**Aim of the task**: Reproduce each line of the entries that carries "filter".

*** Source data ***

(** [sort_values(by='F. Actividad')], as the insertion sort that numpy
    runs on at most sixteen rows; on more rows, rows of equal date need not
    keep the order they came in. *)
Definition sort_values (l : list Row) : list Row :=
  sort_by (fun a b => date_leb (f_actividad a) (f_actividad b)) l.

(** *** One modality (lines 91-139) *)

Definition on_date (d : Z) (r : Row) : bool := date_same (f_actividad r) (Some d).

(** Group keys of [groupby('F. Actividad')]: distinct non-null dates,
    ascending. *)
Definition group_keys (modality_data : list Row) : list Z :=
  sort_by Z.leb (unique Z.eqb (dropna_dates (map f_actividad modality_data))).

(** [groupby('F. Actividad')['I. Liquidado'].sum()] *)
Definition money_per_day (modality_data : list Row) : list (Z * Z) :=
  map (fun d => (d, sum_Z (map amount_of (filter (on_date d) modality_data))))
      (group_keys modality_data).

(** [Series.value_counts()]: each distinct value with its number of
    occurrences, most frequent first, equally frequent values in order of
    first appearance. *)
Definition value_counts (values : list Z) : list (Z * nat) :=
  sort_by (fun a b => Nat.leb (snd b) (snd a))
          (map (fun v => (v, count_occ Z.eq_dec values v)) (unique Z.eqb values)).

(** [Series.idxmax()]: the label of the first maximum. *)
Definition idxmax (counts : list (Z * nat)) : option Z :=
  match counts with
  | [] => None
  | first :: rest =>
      Some (fst (fold_left
                   (fun best x => if (snd best <? snd x)%nat then x else best)
                   rest first))
  end.

Definition most_common_value (per_day : list (Z * Z)) : option Z :=
  match per_day with
  | [] => None
  | _ :: _ => idxmax (value_counts (map snd per_day))
  end.

(** [money_per_day[money_per_day != most_common_value]] *)
Definition weird_dates_payments (per_day : list (Z * Z)) : list (Z * Z) :=
  match most_common_value per_day with
  | None => []
  | Some m => filter (fun dv => negb (snd dv =? m)) per_day
  end.

(** [groupby('F. Actividad')['source_file'].nunique()] *)
Definition cross_file_dates_group (modality_data : list Row) : list (Z * nat) :=
  map (fun d =>
         (d, List.length (unique String.eqb
                            (map source_file (filter (on_date d) modality_data)))))
      (group_keys modality_data).

Definition cross_file_dates (modality_data : list Row) : list (Z * nat) :=
  filter (fun dn => (1 <? snd dn)%nat) (cross_file_dates_group modality_data).

(** [Index.union] *)
Definition index_union (a b : list Z) : list Z :=
  a ++ filter (fun x => negb (mem Z.eqb x a)) (unique Z.eqb b).

(** [Series.get(key, default)] *)
Fixpoint series_get {V : Type} (s : list (Z * V)) (key : Z) : option V :=
  match s with
  | [] => None
  | (k, v) :: s' => if k =? key then Some v else series_get s' key
  end.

***

**Written response**:
  map (fun d => (d, sum_Z (map amount_of (filter (on_date d) modality_data))))
  | Some m => filter (fun dv => negb (snd dv =? m)) per_day
                            (map source_file (filter (on_date d) modality_data)))))
  filter (fun dn => (1 <? snd dn)%nat) (cross_file_dates_group modality_data).
  a ++ filter (fun x => negb (mem Z.eqb x a)) (unique Z.eqb b).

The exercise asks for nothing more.